⟨
(** Lines 20-21: [df["year"] = pd.to_numeric(df["year"], errors="coerce").astype("Int64")];
    the cast to int64 must give back the same value ([_safe_cast]), else it
    raises [TypeError]: on a number that is not whole, or outside the int64
    range (which numpy's cast turns into -2^63 on x86-64). *)
Definition coerce_year (t : table) : pyerr + table :=
  if mem_str "year" (tcols t) then
    if existsb (fun r => match to_numeric_cell parse (r "year") with
                         | CNum q => negb (is_integral q && fits_int64 q)
                         | _ => false
                         end) (trows t)
    then inl TypeError
    else inr (set_col t "year" (fun r => to_numeric_cell parse (r "year")))
  else inr t.

(** Lines 27-28: [df["country_iso3"] = to_iso3(df["country"])]; a missing
    cell read from CSV is NaN, which [astype(str)] prints "nan". *)
Definition add_iso3 (t : table) : table :=
  if mem_str "country" (tcols t)
  then set_col t "country_iso3"
         (fun r => iso_cell (to_iso3_map lower isalnum cased case_ignorable cc raw
                              (VStr (cell_ustr float_str false (r "country")))))
  else t.

(** [ingest_csv], lines 14-29, on the frame read and renamed. *)
Definition ingest_frame (t : table) : pyerr + table :=
  match derive_total t with
  | inl e => inl e
  | inr t1 =>
      match coerce_year (keep_canonical t1) with
      | inl e => inl e
      | inr t3 => inr (add_iso3 (ensure_numeric parse t3 prevalence_cols))
      end
  end.

End Ingest.

End Ingest.

(* ================================================================== *)
(** * Properties *)

Module CellFacts.
Import Frame.

Lemma cell_eqb_refl c : cell_eqb c c = true.
Proof.
  destruct c; simpl; [reflexivity | apply Qeq_bool_refl | apply String.eqb_refl].
Qed.

Lemma cells_eqb_refl l : cells_eqb l l = true.
Proof. induction l; simpl; [reflexivity | now rewrite cell_eqb_refl]. Qed.

Lemma ustr_eqb_refl_x s : Resolver.ustr_eqb s s = true.
Proof. induction s; simpl; [reflexivity | now rewrite N.eqb_refl]. Qed.

Lemma is_defect_oserror_x e : Reader.is_defect e = true -> Reader.is_oserror e = true.
Proof. destruct e; simpl; congruence. Qed.

Lemma filter_none_x {A} (f : A -> bool) l :
  forallb (fun x => negb (f x)) l = true -> filter f l = [].
Proof.
  induction l as [|x l IH]; simpl; [reflexivity|].
  intros H; apply andb_true_iff in H as [Hx Hl].
  destruct (f x); [discriminate | now apply IH].
Qed.

End CellFacts.

Module ReaderFacts.
Import Reader.

Example all_defect_run :
  read_parquet_safe all_defect_env None
  = (Err (defect_err 3), [Primary; Legacy; SingleFile; FastParquet]).
Proof. reflexivity. Qed.

End ReaderFacts.

Module ReaderProps.
Import Reader.

Lemma is_defect_oserror e : is_defect e = true -> is_oserror e = true.
Proof. destruct e; simpl; congruence. Qed.

(** C2 (counterexample): every strategy fails with the structural defect,
    yet the error raised is the single-file attempt's ([defect_err 3]), not
    the first attempt's ([defect_err 1]). *)
Lemma reader_all_defect_not_first_error :
  fst (read_parquet_safe all_defect_env None) <> Err (defect_err 1).
Proof. vm_compute. congruence. Qed.

(** C2 (amended): when pyarrow is importable and the primary, legacy-dataset
    and single-file reads all fail with the structural defect and the
    fastparquet read fails too, the reader re-raises the error of the
    single-file read (the third attempt), after trying all four strategies. *)
Lemma reader_all_defect_raises_single_file_error E cols e1 e2 e3 e4 :
  pyarrow_importable E = true ->
  primary E = Err e1 -> is_defect e1 = true ->
  legacy E = Err e2 -> is_defect e2 = true ->
  single_file E = Err e3 -> is_defect e3 = true ->
  fastparquet E = Err e4 ->
  read_parquet_safe E cols = (Err e3, [Primary; Legacy; SingleFile; FastParquet]).
Proof.
  intros Hpa Hp D1 Hl D2 Hs D3 Hf.
  pose proof (is_defect_oserror _ D1) as O1.
  pose proof (is_defect_oserror _ D2) as O2.
  pose proof (is_defect_oserror _ D3) as O3.
  unfold read_parquet_safe.
  rewrite Hp, O1, D1, Hpa, Hl.
  destruct e2; try discriminate O2.
  cbn -[is_defect]; rewrite D2; cbn -[is_defect is_oserror].
  rewrite Hs, O3, D3, Hf; reflexivity.
Qed.

Lemma reader_all_defect_raises_single_file_error_witness :
  fst (read_parquet_safe all_defect_env None) = Err (defect_err 3).
Proof.
  rewrite (reader_all_defect_raises_single_file_error all_defect_env None
             (defect_err 1) (defect_err 2) (defect_err 3) (defect_err 4));
    reflexivity.
Defined.

(** C6: a primary failure that does not carry the structural-defect
    signature is propagated as is, and no fallback strategy is attempted. *)
Lemma reader_non_defect_propagates E cols e :
  primary E = Err e -> is_defect e = false ->
  read_parquet_safe E cols = (Err e, [Primary]).
Proof.
  intros Hp D. unfold read_parquet_safe. rewrite Hp.
  destruct (is_oserror e) eqn:O; simpl; [rewrite D; reflexivity | reflexivity].
Qed.

Lemma reader_non_defect_propagates_witness :
  read_parquet_safe {| primary := Err (OSError 7 "No such file or directory");
                       pyarrow_importable := true; legacy := Ok [];
                       plain_table := Ok []; single_file := Ok [];
                       fastparquet := Ok [] |} None
  = (Err (OSError 7 "No such file or directory"), [Primary]).
Proof. apply reader_non_defect_propagates; reflexivity. Defined.

End ReaderProps.
(** A step of the caller's thread.  [start] does nothing when [_running]
    already holds, and else sets it and creates the thread.  [join]
    returns once [self._thread] has finished (or is [None]); its timeout
    of one second is not modelled, so a [stop] here never returns with the
    loop still going. *)
Definition step_main (b : Backend) (s : System) : System :=
  match main s with
  | [] => s
  | StartOp :: k =>
      if _running (eng s) then mkSystem (eng s) (world s) k (loops s)
      else mkSystem (log LogStarted (set_running true (eng s))) (world s) k
                    (mkThread locals0 [LoopTest] :: loops s)
  | StopJoin :: k =>
      match loops s with
      | [] => mkSystem (eng s) (world s) k (loops s)
      | t :: _ =>
          match code t with
          | [] => mkSystem (eng s) (world s) k (loops s)
          | _ :: _ => s
          end
      end
  | o :: k =>
      let '(e, _, pre) := exec b (world s) o (eng s) locals0 in
      mkSystem e (world s) (pre ++ k) (loops s)
  end.

(** A step of the [i]-th loop thread. *)
Definition step_loop (b : Backend) (i : nat) (s : System) : System :=
  match nth_error (loops s) i with
  | Some (mkThread l (o :: k)) =>
      let '(e, l', pre) := exec b (world s) o (eng s) l in
      mkSystem e (world s) (main s) (update_nth i (mkThread l' (pre ++ k)) (loops s))
  | _ => s
  end.

Definition step (b : Backend) (s : System) (p : Pick) : System :=
  match p with
  | RunMain => step_main b s
  | RunLoop i => step_loop b i s
  | SetWorld w => mkSystem (eng s) w (main s) (loops s)
  end.

Definition run_schedule (b : Backend) (sched : list Pick) (s : System) : System :=
  fold_left (step b) sched s.

(** The public methods, as the caller's thread runs them. *)
Inductive Call :=
| CallStart
| CallStop
| CallSetTriggerKey (key : option string)
| CallReleaseTrigger.
Lemma substring_tail (p r : string) :
  substring (String.length p)
            (String.length (String.append p r) - String.length p)
            (String.append p r) = r.
Proof.
  induction p as [|c p IH]; simpl.
  - rewrite Nat.sub_0_r. apply substring_all.
  - exact IH.
Qed.

Lemma substring_split (n : nat) :
  forall s, n <= String.length s ->
            s = String.append (substring 0 n s) (substring n (String.length s - n) s).
Proof.
  induction n as [|n IH]; intros s Hn.
  - rewrite Nat.sub_0_r, substring_all. now destruct s.
  - destruct s as [|c s]; simpl in *; [inversion Hn|].
    f_equal. apply IH. now apply Nat.succ_le_mono.
Qed.

Lemma length_substring_0 (n : nat) :
  forall s, String.length (substring 0 n s) = Nat.min n (String.length s).
Proof.
  induction n as [|n IH]; intros s; [now destruct s|].
  destruct s as [|c s]; simpl; [reflexivity | now rewrite IH].
Qed.

Lemma HasPrefix_append (p r : string) : strings.HasPrefix (String.append p r) p = true.
Proof.
  unfold strings.HasPrefix. rewrite substring_head, String.eqb_refl, length_append.
  rewrite andb_true_r. apply Nat.leb_le, Nat.le_add_r.
Qed.

Lemma TrimPrefix_append (p r : string) : strings.TrimPrefix (String.append p r) p = r.
Proof.
  unfold strings.TrimPrefix. rewrite HasPrefix_append. apply substring_tail.
Qed.

Lemma HasPrefix_split (s p : string) :
  strings.HasPrefix s p = true -> s = String.append p (strings.TrimPrefix s p).
Proof.
  intros H. unfold strings.TrimPrefix. rewrite H.
  unfold strings.HasPrefix in H. apply andb_true_iff in H. destruct H as [Hl He].
  apply Nat.leb_le in Hl. apply String.eqb_eq in He.
  rewrite <- He at 1. now apply substring_split.
Qed.

Lemma concat_cons (x : string) (l : list string) :
  String.concat "" (x :: l) = String.append x (String.concat "" l).
Proof.
  destruct l as [|y l]; simpl; [now rewrite append_nil_r | reflexivity].
Qed.

Lemma on_bot_OnBot {MessageHandler : Type} (t : list (@Action MessageHandler)) :
  on_bot (map OnBot t) = t.
Proof. induction t as [|a t IH]; simpl; [reflexivity | now rewrite IH]. Qed.

(** ** The echo handlers *)

(** X13: the echo bot of the README.  On a bot with its client in place and
    the echo handler as its only handler, every inbound message event leads
    to exactly one handler call, which makes exactly one plain-text send to
    the room of the event with the body "Echo: " followed by the body of the
    message, and the dispatch returns whatever the server answers to the
    send. *)
Theorem readme_echo_dispatch :
  forall (MessageHandler : Type)
         (transmit_text : id.RoomID -> string -> option error)
         (call : MessageHandler -> id.RoomID -> id.UserID ->
                 event.MessageEventContent -> Eff unit)
         (b : @Bot MessageHandler) (c : mautrix.Client) (h : MessageHandler)
         (evt : event.Event),
    client b = Some c ->
    handlers b = [h] ->
    (forall roomID sender msg,
       call h roomID sender msg = readme_echo transmit_text b roomID sender msg) ->
    on_message call b evt
    = ([Invoke h (event.RoomID evt) (event.Sender evt)
               (event.AsMessage (event.Content_ evt))
               [SendText_ (event.RoomID evt)
                  (String.append "Echo: "
                     (event.Body (event.AsMessage (event.Content_ evt))))]],
       Returns tt).
Proof.
  intros MessageHandler transmit_text call b c h evt Hc Hh Hcall.
  unfold on_message. rewrite Hh. simpl.
  unfold bind, invoke, calls, outcome. rewrite Hcall.
  unfold readme_echo, SendText, the_client. rewrite Hc.
  reflexivity.
Qed.

Lemma readme_echo_dispatch_witness :
  on_message (fun _ => readme_echo (fun _ _ => Some (ErrorString "M_LIMIT_EXCEEDED"))
                                   (OnMessage echo sample_running))
             (OnMessage echo sample_running) sample_message
  = ([Invoke echo "!R1:example" "@alice:example"
             (event.AsMessage (event.Content_ sample_message))
             [SendText_ "!R1:example" "Echo: hi"]],
     Returns tt).
Proof.
  apply (readme_echo_dispatch Sample (fun _ _ => Some (ErrorString "M_LIMIT_EXCEEDED"))
           (fun _ => readme_echo (fun _ _ => Some (ErrorString "M_LIMIT_EXCEEDED"))
                                 (OnMessage echo sample_running))
           (OnMessage echo sample_running) sample_client echo sample_message).
  - reflexivity.
  - reflexivity.
  - reflexivity.
Defined.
⟩
■ **What to produce**
Which lines above run from the one containing "Lemma is_defect_oserror_x e" down to the one containing "Proof. vm_compute. congruence. Qed."? Repeat exactly those, both ends included, and nothing else.

■ **Exercise solution**
Lemma is_defect_oserror_x e : Reader.is_defect e = true -> Reader.is_oserror e = true.
Proof. destruct e; simpl; congruence. Qed.

Lemma filter_none_x {A} (f : A -> bool) l :
  forallb (fun x => negb (f x)) l = true -> filter f l = [].
Proof.
  induction l as [|x l IH]; simpl; [reflexivity|].
  intros H; apply andb_true_iff in H as [Hx Hl].
  destruct (f x); [discriminate | now apply IH].
Qed.

End CellFacts.

Module ReaderFacts.
Import Reader.

Example all_defect_run :
  read_parquet_safe all_defect_env None
  = (Err (defect_err 3), [Primary; Legacy; SingleFile; FastParquet]).
Proof. reflexivity. Qed.

End ReaderFacts.

Module ReaderProps.
Import Reader.

Lemma is_defect_oserror e : is_defect e = true -> is_oserror e = true.
Proof. destruct e; simpl; congruence. Qed.

(** C2 (counterexample): every strategy fails with the structural defect,
    yet the error raised is the single-file attempt's ([defect_err 3]), not
    the first attempt's ([defect_err 1]). *)
Lemma reader_all_defect_not_first_error :
  fst (read_parquet_safe all_defect_env None) <> Err (defect_err 1).
Proof. vm_compute. congruence. Qed.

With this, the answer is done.